Provided entries below:

(* ===== verification/BlocksWriterSpec.v ===== *)
(** What an import (BlocksWriter.v) leaves in the database: a chain, all of whose new
    blocks are imported ones that were valid on the database they were added to, with
    every imported block stored or waiting for a parent that is not stored. *)
From Stdlib Require Import ZArith Lia Strings.Byte.
From stdpp Require Import base decidable numbers countable gmap list relations.
From S2P Require Import Prelude Opcode Crypto Keys Serialization Codec Chain ChainHash U256 Compact Network Work Storage Deployments Verify Accept.
From S2P Require Import ChainVerifier Kv Db DbSpec DbExamples LinkedMap HashQueue MemoryPool MemoryPoolSpec OrphanPools OrphanSpec SyncChain ClientCore SyncVerifier SyncVerifierSpec BlocksWriter.

Local Open Scope Z_scope.

Module BlocksWriterSpec.
Import Chain ChainHash Network Storage Verify Accept ChainVerifier DbSpec SyncVerifier SyncVerifierSpec BlocksWriter OrphanBlocks OrphanBlocksSpec.

Section writer.
Context `{Crypto} `{Secp256k1} `{U256} `{BitVec} `{RayonLaws} {T : Type} `{!Kv.KeyValueDatabase T} `{!Kv.KeyValueDatabaseLaws T} `{!HashOrder}.
Context {L : LinkedHashMap bytes IndexedTransaction} `{!LinkedHashMapEdit bytes IndexedTransaction L}.
Context {Time : Type} {LU : LinkedHashMap bytes Time} `{!LinkedHashMapLaws LU} `{!LinkedHashMapEdit bytes Time LU} `{!LinkedHashMapEditLaws LU _}.
Abbreviation database := (Db.BlockChainDatabase T).
Abbreviation writer := (BlocksWriter (T := T) (L := L) (LU := LU)).
Variable consensus : ConsensusParams.
Implicit Types (w : writer) (b : IndexedBlock) (h : bytes) (from : IndexedBlock -> Prop).
Abbreviation grown := (grown (T := T) (L := L) consensus).

(** The import so far: [start] is the storage it began with, and the blocks come [from] a
    given source. *)
Record importing from (start : database) w : Prop := {
  im_level : verification_level (verifier w) = Full;
  im_storage : db_invariant (storage w);
  im_grown : grown from start (storage w);
}.

(** The orphans wait for parents that are not stored. *)
Record orphans_wait from w : Prop := {
  ow_wf : wf (orphaned_blocks_pool w);
  ow_parent b : stored (orphaned_blocks_pool w) b -> ~ known (storage w) (block_parent b);
  ow_hash b : stored (orphaned_blocks_pool w) b -> hash_ok b;
  ow_from b : stored (orphaned_blocks_pool w) b -> from b;
}.

Lemma verify_block_spec from start now w b w' :
  importing from start w -> hash_ok b -> from b -> verify_block consensus now w b = Ok w' ->
  importing from start w' /\ (forall h, known (storage w') h <-> known (storage w) h \/ h = block_hash b) /\
  orphaned_blocks_pool w' = orphaned_blocks_pool w.
Proof.
  intros [Hl Hinv Hgrown] Hb Hfrom Hv. unfold verify_block, verify_block_task in Hv.
  destruct (wrapper_verify_block _ _ _ _ _) as [r v'] eqn:Hvb. destruct r as [[]|e| |]; cbn [match_result] in Hv; [|done..].
  apply bind_Ok in Hv as ([[ts v] s'] & Hs & Hv). injection Hv as <-.
  apply bind_Ok in Hs as ([ts' s1] & Hs & Hv). injection Hv as <- <- <-.
  cbn [on_block_verification_success BlocksWriterSink] in Hs. apply bind_Ok in Hs as ([r c1] & Hs & Hv). injection Hv as <- <-.
  destruct (SyncChain.insert_best_block (sink w) b) as [[r' c']|e| |] eqn:Hi; [|done..]. injection Hs as <- <-.
  destruct (insert_best_block_spec (sink w) b r' c' Hinv Hb Hi) as [Hinv' Hk].
  destruct (wrapper_verified consensus now _ _ b v' Hl Hvb) as [Hvd Hl']. split_and!; [|done|done].
  split; [done|done|]. by eapply grown_add.
Qed.

Lemma verify_queue_spec from start now w queue w' :
  importing from start w -> (forall b, b ∈ queue -> hash_ok b /\ from b) -> verify_queue consensus now w queue = Ok w' ->
  importing from start w' /\ (forall x, known (storage w') x <-> known (storage w) x \/ exists b, b ∈ queue /\ block_hash b = x) /\
  orphaned_blocks_pool w' = orphaned_blocks_pool w.
Proof.
  revert w. induction queue as [|b queue IH]; intros w Him Hok Hv; cbn [verify_queue] in Hv.
  { injection Hv as <-. split_and!; [done| |done]. intros x. split; [tauto|]. intros [?|(b & Hb & _)]; [done|by apply not_elem_of_nil in Hb]. }
  apply bind_Ok in Hv as (w1 & Hv1 & Hv).
  destruct (Hok b (list_elem_of_here _ _)) as [Hb Hf].
  destruct (verify_block_spec from start now w b w1 Him Hb Hf Hv1) as (Him1 & Hk1 & Ho1).
  destruct (IH w1 Him1) as (Him' & Hk' & Ho'); [intros c Hc; apply Hok; by right|done|].
  split_and!; [done| |congruence]. intros x. rewrite Hk', Hk1. setoid_rewrite elem_of_cons. naive_solver.
Qed.

(** The block is stored, or waits. *)
Definition accounted w h : Prop := known (storage w) h \/ exists b, stored (orphaned_blocks_pool w) b /\ block_hash b = h.

Lemma stored_new b : ~ stored (OrphanBlocks.new (L := LU)) b.
Proof. intros (m & Hm & _). unfold OrphanBlocks.new in Hm. cbn [orphaned_blocks] in Hm. by rewrite lookup_empty in Hm. Qed.

Lemma append_orphan_spec from start w b :
  importing from start w -> orphans_wait from w -> hash_ok b -> from b -> ~ known (storage w) (block_parent b) ->
  let w' := mkWriter (insert_orphaned_block (orphaned_blocks_pool w) b) (verifier w) (sink w) in
  importing from start w' /\ orphans_wait from w' /\ accounted w' (block_hash b) /\ forall h, accounted w h -> accounted w' h.
Proof.
  intros [Hl Hinv Hgrown] [Hw Hp Hh Hf] Hb Hfrom Hnp w'. pose proof (fun c => stored_insert (orphaned_blocks_pool w) b c Hw) as Hst. split_and!.
  - by split.
  - split; [by apply wf_insert|..]; intros c [->|[Hc _]]%Hst; auto.
  - right. exists b. split; [apply Hst; auto|done].
  - intros h [Hk|(c & Hc & <-)]; [by left|right].
    destruct (decide ((block_parent c, block_hash c) = (block_parent b, block_hash b))) as [He|Hne].
    + exists b. split; [apply Hst; auto|congruence].
    + exists c. split; [apply Hst; auto|done].
Qed.

Lemma append_block_spec from start now w b w' :
  importing from start w -> orphans_wait from w -> hash_ok b -> from b -> append_block consensus now w b = Ok w' ->
  importing from start w' /\ orphans_wait from w' /\ accounted w' (block_hash b) /\ forall h, accounted w h -> accounted w' h.
Proof.
  intros Him How Hb Hfrom Ha. unfold append_block in Ha. rewrite !contains_known in Ha by apply Him. rewrite !ok_bind in Ha.
  case_bool_decide as Hk; [injection Ha as <-; split_and!; [done..|by left|done]|].
  case_bool_decide as Hp; cbn [negb] in Ha.
  2: { destruct (_ <? _); [done|]. injection Ha as <-. by apply append_orphan_spec. }
  destruct How as [Hw Hwp Hwh Hwf].
  destruct (remove_for_parent_spec (E := WriterError) (orphaned_blocks_pool w) (block_hash b) Hw) as (queue & pool & Hr & Hw' & Hq & Hst & _).
  unfold block_hash in Hr at 1. rewrite Hr, ok_bind in Ha.
  destruct (verify_queue_spec from start now (mkWriter pool (verifier w) (sink w)) (b :: queue) w') as (Him' & Hk' & Ho'); [| |done|].
  { destruct Him. by split. }
  { intros c [->|Hc]%elem_of_cons; [done|]. apply Hq, descends_stored in Hc. split; [by apply Hwh|by apply Hwf]. }
  cbn in Ho'. change (storage (mkWriter pool (verifier w) (sink w))) with (storage w) in Hk'. split_and!; [done|..].
  - split; rewrite ?Ho'; [done|..]; intros c [Hc Hnd]%Hst; [|by apply Hwh|by apply Hwf]. intros [Hkn|(d & Hd & He)]%Hk'; [by apply (Hwp c)|].
    apply Hnd. apply elem_of_cons in Hd as [->|Hd]; [by apply descends_child|]. eapply descends_further; [by apply Hq|done|done].
  - left. apply Hk'. right. exists b. split; [apply list_elem_of_here|done].
  - intros h [Hkn|(c & Hc & <-)]; [left; apply Hk'; by left|].
    destruct (decide (block_hash c ∈ map block_hash queue)) as [Hin|Hni].
    + left. apply Hk'. right. apply list_elem_of_fmap in Hin as (d & He & Hd). exists d. split; [by right|done].
    + right. exists c. split; [|done]. rewrite Ho'. apply Hst. split; [done|]. intros Hd%Hq. apply Hni, list_elem_of_fmap. by exists c.
Qed.

Lemma import_spec from start w blocks w' :
  importing from start w -> orphans_wait from w -> Forall (fun p => hash_ok p.2) blocks -> Forall (fun p => from p.2) blocks ->
  import consensus w blocks = Ok w' ->
  importing from start w' /\ orphans_wait from w' /\ (forall now b, (now, b) ∈ blocks -> accounted w' (block_hash b)) /\
  forall h, accounted w h -> accounted w' h.
Proof.
  intros Him How Hok Hfrom Hi. revert w Him How Hi.
  induction blocks as [|[now b] blocks IH]; intros w Him How Hi; cbn [import] in Hi.
  { injection Hi as <-. split_and!; [done..| |done]. by intros ? ? ?%not_elem_of_nil. }
  apply Forall_cons in Hok as [Hb Hok]. apply Forall_cons in Hfrom as [Hf Hfrom].
  apply bind_Ok in Hi as (w1 & Ha & Hi). destruct (append_block_spec from start now w b w1 Him How Hb Hf Ha) as (Him1 & How1 & Hb1 & Hk1).
  destruct (IH Hok Hfrom w1 Him1 How1 Hi) as (Him' & How' & Hall & Hk'). split_and!; [done..| |auto].
  intros n c [[= -> ->]|Hc]%elem_of_cons; [by apply Hk'|by eapply Hall].
Qed.

(** C16: Importing blocks with full verification, in any order, into a database that holds
    a chain leaves one that holds a chain, when the import runs to its end.  The database is
    then the one at the start with some of the imported blocks inserted in turn, each of
    which was valid on the database as it was when it was inserted ([grown]): the work is
    the required one, the header commits to the transactions, no more is minted than the
    reward and the fees, no output is spent twice, every script is satisfied.  Every
    imported block is stored, or waits for a parent that is not stored.  The imported blocks
    have hashes of 32 bytes other than zero. *)
Theorem import_sound (start : database) edge w blocks w' :
  db_invariant start -> Forall (fun p => hash_ok p.2) blocks ->
  BlocksWriter.new start consensus Full edge = Ok w -> import consensus w blocks = Ok w' ->
  (exists hs, canonical (storage w') hs) /\
  grown (fun b => b ∈ map snd blocks) start (storage w') /\
  (forall now b, (now, b) ∈ blocks -> accounted w' (block_hash b)) /\
  (forall b, stored (orphaned_blocks_pool w') b -> ~ known (storage w') (block_parent b)).
Proof.
  intros Hinv Hok Hnew Hi. set (from := fun b => b ∈ map snd blocks).
  assert (importing from start w /\ orphans_wait from w) as [Him How].
  { unfold BlocksWriter.new in Hnew. apply bind_Ok in Hnew as (c & Hc & Hnew). apply bind_Ok in Hnew as (v & Hv & Hnew). injection Hnew as <-.
    unfold SyncChain.new in Hc. do 3 apply bind_Ok in Hc as (? & _ & Hc). injection Hc as <-.
    unfold wrapper_new in Hv. apply bind_Ok in Hv as (? & _ & Hv). injection Hv as <-.
    split; split; try done; [apply grown_start|apply orphans_wf_new|intros b Hb; by apply stored_new in Hb..]. }
  assert (Forall (fun p => from p.2) blocks) as Hall.
  { apply Forall_forall. intros p Hp. apply list_elem_of_fmap. by exists p. }
  destruct (import_spec from start w blocks w' Him How Hok Hall Hi) as ([_ Hinv' Hg] & [_ Hp' _ _] & Hacc & _).
  split_and!; [apply Hinv'|done..].
Qed.

End writer.

(** An empty database gets the genesis block. *)
Lemma init_db_spec `{BitVec} {T : Type} `{!Kv.KeyValueDatabase T} `{!Kv.KeyValueDatabaseLaws T} (d : T) genesis s :
  Kv.kv_ok d -> (forall k, Kv.view d k = None) -> hash_ok genesis ->
  init_db genesis (Db.mkDb Db.best_block_default d) = Ok s -> db_invariant s /\ known s (block_hash genesis).
Proof.
  intros Hok Hnone [Hl Hz] Hi. pose proof (empty_invariant d Hok Hnone) as Hinv. unfold init_db in Hi.
  rewrite block_hash_view, ok_bind in Hi by done. unfold hash_at in Hi. cbn [Db.db] in Hi. rewrite Hnone in Hi. cbn [mbind option_bind] in Hi.
  destruct (Db.insert _ genesis) as [s1|e| |] eqn:Hi1; cbn [match_result] in Hi; [|done..].
  destruct (Db.canonize s1 _) as [s2|e| |] eqn:Hc; cbn [match_result] in Hi; [|done..]. injection Hi as <-.
  destruct (insert_headers (Db.mkDb Db.best_block_default d) _ _ Hok Hi1) as [Hok1 Hh1]. destruct (canonize_headers _ _ _ Hok1 Hc) as [_ Hh2]. split.
  - apply (db_invariant_step s1); [by eapply step_canonize|]. eapply db_invariant_step; [eapply step_insert; [done|done| |done]|done].
    intros _ h. unfold header_of. cbn. by rewrite Hnone.
  - unfold known. rewrite Hh2, Hh1. unfold inserted_header. destruct (header_of _ _); [by eexists|]. rewrite decide_True by done. by eexists.
Qed.

(** * An import *)

(** Two blocks, the second one first. *)
Module ExampleImport.
Import Kv ChainVerifierExamples DbExamples ExampleCrypto Keys.ExampleKeys ExampleU256 ExampleBits ExampleRayon ExampleLinked.
#[local] Existing Instances MemoryPoolSpec.ExamplePool.elements_order.

Definition genesis_block : IndexedBlock := mkIndexedBlock ChainVerifierExamples.genesis [].
Definition third_coinbase : IndexedTransaction :=
  mkIndexedTx (le_bytes 32 77) (mkTx 1 [coinbase_input [x52; x52]] [mkOutput 5000000000 [x51]] 0).
Definition third_block : IndexedBlock :=
  mkIndexedBlock (mkIndexedHeader (le_bytes 32 3) (mkHeader 1 (le_bytes 32 2) (itx_hash third_coinbase) 3000 easy_bits 0)) [third_coinbase].
Definition start : database := unwrap DbExamples.empty (init_db genesis_block DbExamples.empty).
Abbreviation example_writer := (BlocksWriter (T := MemoryDatabase) (L := example_linked IndexedTransaction) (LU := example_linked Z)).
Definition example_new : outcome WriterError example_writer := BlocksWriter.new start consensus Full zero_hash.
Definition blocks : list (Z * IndexedBlock) := [(4000, third_block); (4001, second_block)].
Definition imported : outcome WriterError example_writer := w ← example_new; import consensus w blocks.

Lemma start_invariant : db_invariant start.
Proof.
  apply (init_db_spec memory_default genesis_block start (memory_ok _) memory_empty); [done|]. apply ok_unwrap. vm_compute. reflexivity.
Qed.

Lemma import_sound_witness :
  exists w w', example_new = Ok w /\ import consensus w blocks = Ok w' /\ bb_number (Db.best_block (storage w')) = 2 /\
    grown (T := MemoryDatabase) (L := example_linked IndexedTransaction) consensus (fun b => b ∈ [third_block; second_block])
      start (storage w').
Proof.
  assert (match imported with Ok w => bb_number (Db.best_block (storage w)) | _ => 0 end = 2) as Hb by (vm_compute; reflexivity).
  unfold imported in Hb. destruct example_new as [w| | |] eqn:Hn; [|discriminate Hb..]. rewrite ok_bind in Hb.
  destruct (import consensus w blocks) as [w'| | |] eqn:Hi; [|discriminate Hb..]. exists w, w'. split_and!; [done..|].
  exact (proj1 (proj2 (import_sound consensus start zero_hash w blocks w' start_invariant
    ltac:(by repeat constructor) Hn Hi))).
Defined.

End ExampleImport.
End BlocksWriterSpec.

End of Provided entries.

In the records above, find the lines holding "mkWriter". Copy each one.

  let w' := mkWriter (insert_orphaned_block (orphaned_blocks_pool w) b) (verifier w) (sink w) in
  destruct (verify_queue_spec from start now (mkWriter pool (verifier w) (sink w)) (b :: queue) w') as (Him' & Hk' & Ho'); [| |done|].
  cbn in Ho'. change (storage (mkWriter pool (verifier w) (sink w))) with (storage w) in Hk'. split_and!; [done|..].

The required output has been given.